Regulation of host metabolism and defense strategies to survive neonatal infection

Two distinct defense strategies, resistance and tolerance, enable a host to survive infectious diseases. Newborns, constrained by limited energy reserves, predominantly rely on tolerance to cope with infection. However, this approach may fail as pathogen levels surpass a critical threshold, prompting a shift to resistance that can lead to dysregulated immune responses and sepsis. The mechanisms governing the interplay between tolerance and resistance in newborns remain poorly understood. Here, we compare metabolic traits and defense strategies between survivors and non- survivors in Staphylococcus epidermidis ( S. epidermidis )-infected preterm piglets, mimicking infection in preterm infants.
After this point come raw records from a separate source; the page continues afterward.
(** * Further properties of the code *)

(** ** Origin gate: look-alike origins *)

(** An allow-list entry followed by any character other than a slash or a
    colon is not an allowed origin: a host that merely begins like an
    allowed one (for instance "http://localhost.example.test") is refused. *)
Theorem lookalike_origin_rejected (e : string) (c : ascii) (rest : string) :
  e ∈ ALLOWED_ORIGINS ->
  c <> "/"%char -> c <> ":"%char ->
  is_origin_allowed (e +:+ String c rest) = false.
Proof.
  intros He Hslash Hcolon.
  destruct (is_origin_allowed (e +:+ String c rest)) eqn:E; [| reflexivity].
  exfalso. unfold is_origin_allowed in E.
  destruct (negb (Py.truthy (e +:+ String c rest))); [discriminate |].
  apply existsb_exists in E. destruct E as [e' [He' Hm]].
  apply origin_matches_spec in Hm.
  apply list_elem_of_In in He. unfold ALLOWED_ORIGINS in He, He'. simpl in He, He'.
  destruct He as [<- | [<- | [<- | []]]];
    destruct He' as [<- | [<- | [<- | []]]];
    destruct Hm as [Hm | [[r Hm] | [r Hm]]];
    inversion Hm; congruence.
Qed.

Lemma lookalike_origin_rejected_witness :
  is_origin_allowed "http://localhost.example.test" = false.
Proof.
  apply (lookalike_origin_rejected "http://localhost" "." "example.test").
  - listed.
  - discriminate.
  - discriminate.
Defined.

(** ** Target resolver: what a result says about the inputs *)

Lemma startswith_slice (s p : string) :
  Py.startswith s p = true -> s = p +:+ Py.slice_from (String.length p) s.
Proof.
  intros [r ->]%startswith_spec. now rewrite slice_from_app.
Qed.
Lemma record_items_lifted : forall key (names : list string) (lifted : list pyval) v,
  ~ In key names ->
  record_items key (combine names lifted ++ [(key, v)]) = combine names lifted.
Proof.
  intros key names lifted v Hkey. unfold record_items.
  rewrite filter_app. simpl. rewrite String.eqb_refl. simpl.
  rewrite app_nil_r.
  revert lifted. induction names as [|n r IH]; intros [|t ts]; simpl;
    try reflexivity.
  destruct (String.eqb n key) eqn:E.
  - apply String.eqb_eq in E. subst. exfalso. apply Hkey. left. reflexivity.
  - simpl. f_equal. apply IH. intro Hin. apply Hkey. right. exact Hin.
Qed.

Lemma Forall2_combine_values : forall (R : pyval -> pyval -> Prop)
    (fields : list (string * pyval)) lifted,
  Forall2 (fun fld t => R t (snd fld)) fields lifted ->
  Forall2 (fun kv v' => R (snd kv) v')
          (combine (map fst fields) lifted) (map snd fields).
Proof.
  intros R fields lifted H.
  induction H as [|[k v] t fields lifted Ht _ IH]; simpl.
  - constructor.
  - constructor; assumption.
Qed.
(** * Food-pantry directory: ingestion, normalisation and search

    A shallow embedding of the ingestion and search core of the pantry
    directory server:

    - [Js]: the JavaScript values and string primitives the server code
      relies on ([String.prototype.includes], [trim], [toLowerCase],
      truthiness, [String(v)], [JSON.stringify]);
    - [Normalizer]: [cleanHtmlAndWordPress], the text normaliser of
      [routes.ts];
    - [Storage]: the record store of [storage.ts] ([getPantries],
      [getPantry], [searchPantries], the sync-settings table);
    - [SharePointService]: the remote-list adapter ([getFieldValue],
      [toStringOrNull], [syncListData], [validateMapping]);
    - [Routes]: the two ingestion handlers (CSV upload and SharePoint
      sync), written in a small state-and-exception monad.

    Strings are sequences of code units; the model carries the code units
    below 256 (Rocq's [ascii]), which covers every character the regular
    expressions of the source name.  JavaScript numbers are IEEE-754
    doubles and are modelled by Rocq's primitive floats.  What PostgreSQL
    evaluates ([ILIKE], the trigonometric functions, numeric casts) is a
    parameter of the model. *)

From Stdlib Require Import PrimFloat Ascii String.
From stdpp Require Import base strings list gmap pretty sorting.
From Stdlib Require Import Sorting.Permutation.

Local Open Scope string_scope.
Set Warnings "-register-all,-inexact-float".

(** ** JavaScript strings *)

Module Js.

(** [\s] of a regular expression and the white space [trim] removes:
    TAB, LF, VT, FF, CR, SPACE and NO-BREAK SPACE (the members below 256). *)
Definition isSpace (c : ascii) : bool :=
  match c with
  | "009" | "010" | "011" | "012" | "013" | " " | "160" => true
  | _ => false
  end%char.

Definition isDigit (c : ascii) : bool :=
  match c with
  | "0" | "1" | "2" | "3" | "4" | "5" | "6" | "7" | "8" | "9" => true
  | _ => false
  end%char.

(** Truthiness of a string: non-empty. *)
Definition truthyStr (s : string) : bool :=
  match s with "" => false | String _ _ => true end.

(** [s.startsWith(pat)]. *)
Fixpoint startsWith (pat s : string) : bool :=
  match pat, s with
  | "", _ => true
  | String a pat', String b s' => if decide (a = b) then startsWith pat' s' else false
  | String _ _, "" => false
  end.

(** [s.includes(pat)]. *)
Fixpoint includes (pat s : string) : bool :=
  startsWith pat s ||
  match s with
  | "" => false
  | String _ s' => includes pat s'
  end.

(** [s.replace(/pat/g, rep)] for a literal, non-empty pattern: matches are
    taken left to right and do not overlap.  [skip] counts the code units
    of the current match still to be dropped. *)
Fixpoint replaceAll_go (pat rep : string) (skip : nat) (s : string) : string :=
  match s with
  | "" => ""
  | String c s' =>
      match skip with
      | S k => replaceAll_go pat rep k s'
      | O =>
          if startsWith pat s
          then rep +:+ replaceAll_go pat rep (String.length pat - 1) s'
          else String c (replaceAll_go pat rep 0 s')
      end
  end.

Definition replaceAll (pat rep s : string) : string := replaceAll_go pat rep 0 s.

(** [s.trimStart()], [s.trimEnd()], [s.trim()]. *)
Fixpoint trimStart (s : string) : string :=
  match s with
  | "" => ""
  | String c s' => if isSpace c then trimStart s' else s
  end.

Fixpoint trimEnd (s : string) : string :=
  match s with
  | "" => ""
  | String c s' =>
      let r := trimEnd s' in
      if isSpace c && negb (truthyStr r) then "" else String c r
  end.

Definition trim (s : string) : string := trimEnd (trimStart s).

(** [s.toLowerCase()] on code units below 256: A-Z and the accented
    capitals of Latin-1 (all of 192..222 except the multiplication sign). *)
Definition lowerChar (c : ascii) : ascii :=
  let n := nat_of_ascii c in
  if (65 <=? n)%nat && (n <=? 90)%nat then ascii_of_nat (n + 32)
  else if (192 <=? n)%nat && (n <=? 222)%nat && negb (n =? 215)%nat then ascii_of_nat (n + 32)
  else c.

Fixpoint toLowerCase (s : string) : string :=
  match s with
  | "" => ""
  | String c s' => String (lowerChar c) (toLowerCase s')
  end.

(** [/^[0-9]+$/.test(s)]. *)
Fixpoint allDigits (s : string) : bool :=
  match s with
  | "" => true
  | String c s' => isDigit c && allDigits s'
  end.

Definition testDigitsOnly (s : string) : bool := truthyStr s && allDigits s.

(** ** JavaScript values *)

(** The values a parsed JSON document or a handler-built object can hold.
    An object is its list of own properties in enumeration order (keys are
    unique). *)
Inductive JsValue : Type :=
| JUndefined
| JNull
| JBool (b : bool)
| JNumber (x : float)
| JString (s : string)
| JArray (xs : list JsValue)
| JObject (props : list (string * JsValue)).

(** Truthiness, as [if (v)], [!v] and [v || w] test it. *)
Definition truthy (v : JsValue) : bool :=
  match v with
  | JUndefined | JNull => false
  | JBool b => b
  | JNumber x => negb (is_nan x || is_zero x)
  | JString s => truthyStr s
  | JArray _ | JObject _ => true
  end.

(** [v === s] for a string [s]. *)
Definition strictEqString (v : JsValue) (s : string) : bool :=
  match v with
  | JString s' => bool_decide (s' = s)
  | _ => false
  end.

(** [v || w]. *)
Definition orElse (v w : JsValue) : JsValue := if truthy v then v else w.

Fixpoint assoc (k : string) (props : list (string * JsValue)) : JsValue :=
  match props with
  | [] => JUndefined
  | (k', v) :: rest => if decide (k = k') then v else assoc k rest
  end.

(** [v.k] for a value that is not null or undefined. *)
Definition prop (v : JsValue) (k : string) : JsValue :=
  match v with
  | JObject props => assoc k props
  | _ => JUndefined
  end.

(** [typeof v === 'object' && v !== null]. *)
Definition isObject (v : JsValue) : bool :=
  match v with
  | JArray _ | JObject _ => true
  | _ => false
  end.

Fixpoint join (sep : string) (parts : list string) : string :=
  match parts with
  | [] => ""
  | [p] => p
  | p :: rest => p +:+ sep +:+ join sep rest
  end.

Definition hexDigit (n : nat) : ascii :=
  match n with
  | 0 => "0" | 1 => "1" | 2 => "2" | 3 => "3" | 4 => "4" | 5 => "5" | 6 => "6"
  | 7 => "7" | 8 => "8" | 9 => "9" | 10 => "a" | 11 => "b" | 12 => "c"
  | 13 => "d" | 14 => "e" | _ => "f"
  end%char.

Definition dquote : ascii := "034"%char.
Definition backslash : ascii := "092"%char.

(** One code unit inside a JSON string literal. *)
Definition quoteChar (c : ascii) : string :=
  match c with
  | "034"%char => String backslash (String dquote "")
  | "092"%char => String backslash (String backslash "")
  | "008"%char => String backslash "b"
  | "009"%char => String backslash "t"
  | "010"%char => String backslash "n"
  | "012"%char => String backslash "f"
  | "013"%char => String backslash "r"
  | _ =>
      let n := nat_of_ascii c in
      if (n <? 32)%nat
      then String backslash "u00" +:+ String (hexDigit (n / 16)) (String (hexDigit (n mod 16)) "")
      else String c ""
  end.

Fixpoint quoteBody (s : string) : string :=
  match s with
  | "" => ""
  | String c s' => quoteChar c +:+ quoteBody s'
  end.

(** [JSON.stringify] of a string: the quoted literal. *)
Definition quoteJSONString (s : string) : string :=
  String dquote (quoteBody s +:+ String dquote "").

Section Conversions.
(** [Number.prototype.toString], the runtime's shortest round-trip
    rendering of a double. *)
Variable numberToString : float → string.

(** [String(v)]. *)
Fixpoint toStr (v : JsValue) : string :=
  match v with
  | JUndefined => "undefined"
  | JNull => "null"
  | JBool true => "true"
  | JBool false => "false"
  | JNumber x => numberToString x
  | JString s => s
  | JArray xs =>
      join "," (List.map (fun x => match x with
                                   | JUndefined | JNull => ""
                                   | _ => toStr x
                                   end) xs)
  | JObject _ => "[object Object]"
  end.

(** [JSON.stringify(v)]; [None] is the [undefined] it returns for
    [undefined]. *)
Fixpoint stringify (v : JsValue) : option string :=
  match v with
  | JUndefined => None
  | JNull => Some "null"
  | JBool true => Some "true"
  | JBool false => Some "false"
  | JNumber x => Some (if is_finite x then numberToString x else "null")
  | JString s => Some (quoteJSONString s)
  | JArray xs =>
      Some ("[" +:+ join "," (List.map (fun x => default "null" (stringify x)) xs) +:+ "]")
  | JObject props =>
      Some ("{" +:+
            join ","
              (List.concat
                 (List.map (fun kv => match stringify (snd kv) with
                                      | Some t => [quoteJSONString (fst kv) +:+ ":" +:+ t]
                                      | None => []
                                      end) props)) +:+
            "}")
  end.
End Conversions.

End Js.

(** ** The text normaliser of [routes.ts] *)

Module Normalizer.
Import Js.

(** Index of the first [>] of [s], if any. *)
Fixpoint indexOfGt (s : string) : option nat :=
  match s with
  | "" => None
  | String c s' => if decide (c = ">"%char) then Some 0 else S <$> indexOfGt s'
  end.

Definition hasGt (s : string) : bool := bool_decide (is_Some (indexOfGt s)).

Fixpoint dropPrefix (pat s : string) : option string :=
  match pat, s with
  | "", _ => Some s
  | String a pat', String b s' => if decide (a = b) then dropPrefix pat' s' else None
  | String _ _, "" => None
  end.

Fixpoint countSpaces (s : string) : nat :=
  match s with
  | String c s' => if isSpace c then S (countSpaces s') else 0
  | "" => 0
  end.

Fixpoint dropN (n : nat) (s : string) : string :=
  match n, s with
  | S k, String _ s' => dropN k s'
  | _, _ => s
  end.

Fixpoint takeN (n : nat) (s : string) : string :=
  match n, s with
  | S k, String c s' => String c (takeN k s')
  | _, _ => ""
  end.

(** Length of the match of [/<!--\s*\/?wp:[^>]*-->/] anchored at the start
    of [s].  After [wp:] the class [[^>]*] cannot cross a [>], so the
    closing [-->] ends at the first [>] that follows, and the two code
    units before that [>] must be dashes. *)
Definition matchWpComment (s : string) : option nat :=
  r1 ← dropPrefix "<!--" s;
  let k := countSpaces r1 in
  let r2 := dropN k r1 in
  let slash := if startsWith "/" r2 then 1%nat else 0%nat in
  r3 ← dropPrefix "wp:" (dropN slash r2);
  j ← indexOfGt r3;
  if decide (2 ≤ j)%nat then
    if decide (takeN 2 (dropN (j - 2) r3) = "--")
    then Some (4 + k + slash + 3 + j + 1)%nat
    else None
  else None.

(** [.replace(/<!--\s*\/?wp:[^>]*-->/g, '')]. *)
Fixpoint removeWpComments_go (skip : nat) (s : string) : string :=
  match s with
  | "" => ""
  | String c s' =>
      match skip with
      | S k => removeWpComments_go k s'
      | O =>
          match matchWpComment s with
          | Some n => removeWpComments_go (n - 1) s'
          | None => String c (removeWpComments_go 0 s')
          end
      end
  end.

Definition removeWpComments (s : string) : string := removeWpComments_go 0 s.

(** [.replace(/<[^>]*>/g, '')]: a [<] opens a tag when a [>] follows
    somewhere; the tag runs to the first such [>]. *)
Fixpoint removeTags_go (inTag : bool) (s : string) : string :=
  match s with
  | "" => ""
  | String c s' =>
      if inTag then
        if decide (c = ">"%char) then removeTags_go false s' else removeTags_go true s'
      else if decide (c = "<"%char) then
        if hasGt s' then removeTags_go true s' else String c (removeTags_go false s')
      else String c (removeTags_go false s')
  end.

Definition removeTags (s : string) : string := removeTags_go false s.

(** [.replace(/\s+/g, ' ')]. *)
Fixpoint collapseSpaces_go (inRun : bool) (s : string) : string :=
  match s with
  | "" => ""
  | String c s' =>
      if isSpace c then
        if inRun then collapseSpaces_go true s'
        else String " " (collapseSpaces_go true s')
      else String c (collapseSpaces_go false s')
  end.

Definition collapseSpaces (s : string) : string := collapseSpaces_go false s.

Definition decodeEntities (s : string) : string :=
  replaceAll "&#39;" "'"
    (replaceAll "&quot;" (String "034"%char "")
      (replaceAll "&gt;" ">"
        (replaceAll "&lt;" "<"
          (replaceAll "&amp;" "&"
            (replaceAll "&nbsp;" " " s))))).

(** [cleanHtmlAndWordPress(text)] for a string argument. *)
Definition cleanHtmlAndWordPress (text : string) : string :=
  if negb (truthyStr text) then text
  else trim (collapseSpaces (decodeEntities (removeTags (removeWpComments text)))).

End Normalizer.

(** ** The tables of [shared/schema.ts] *)

Module Schema.
Import Js.

(** A row of [pantries].  A [decimal] column holds its value as the text
    the driver reads and writes; [None] is SQL [NULL].  The two timestamp
    columns play no part in ingestion or search and are left out. *)
Module Pantry.
Record t : Type := make {
  id : string;
  name : string;
  address : string;
  city : string;
  state : string;
  zipCode : string;
  phone : option string;
  email : option string;
  website : option string;
  latitude : option string;
  longitude : option string;
  hours : option string;
  description : option string;
  services : option (list string);
  accessType : option string;
  isActive : option bool
}.
End Pantry.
Relative to non-survivors, survivors displayed elevated resistance during the early phase of infection, followed by stronger tolerance in later stages. Conversely, animals succumbing to sepsis showed clear signs of respiratory and metabolic acidosis, together with exaggerated inflammation and organ dysfunctions. Hepatic transcriptomics revealed a strong association between the tolerance phenotype and heightened oxidative phosphorylation in survivors, coupled with suppressed glycolysis and immune signaling. Plasma metabolomics supported the finding of enhanced mitochondrial metabolism in survivors. Our findings suggest a link between mitochondrial metabolism, disease tolerance, and ultimately improved survival during infections in newborns. Metabolic regulations related to tolerance may be exploited to discover novel therapeutics for neonatal infection.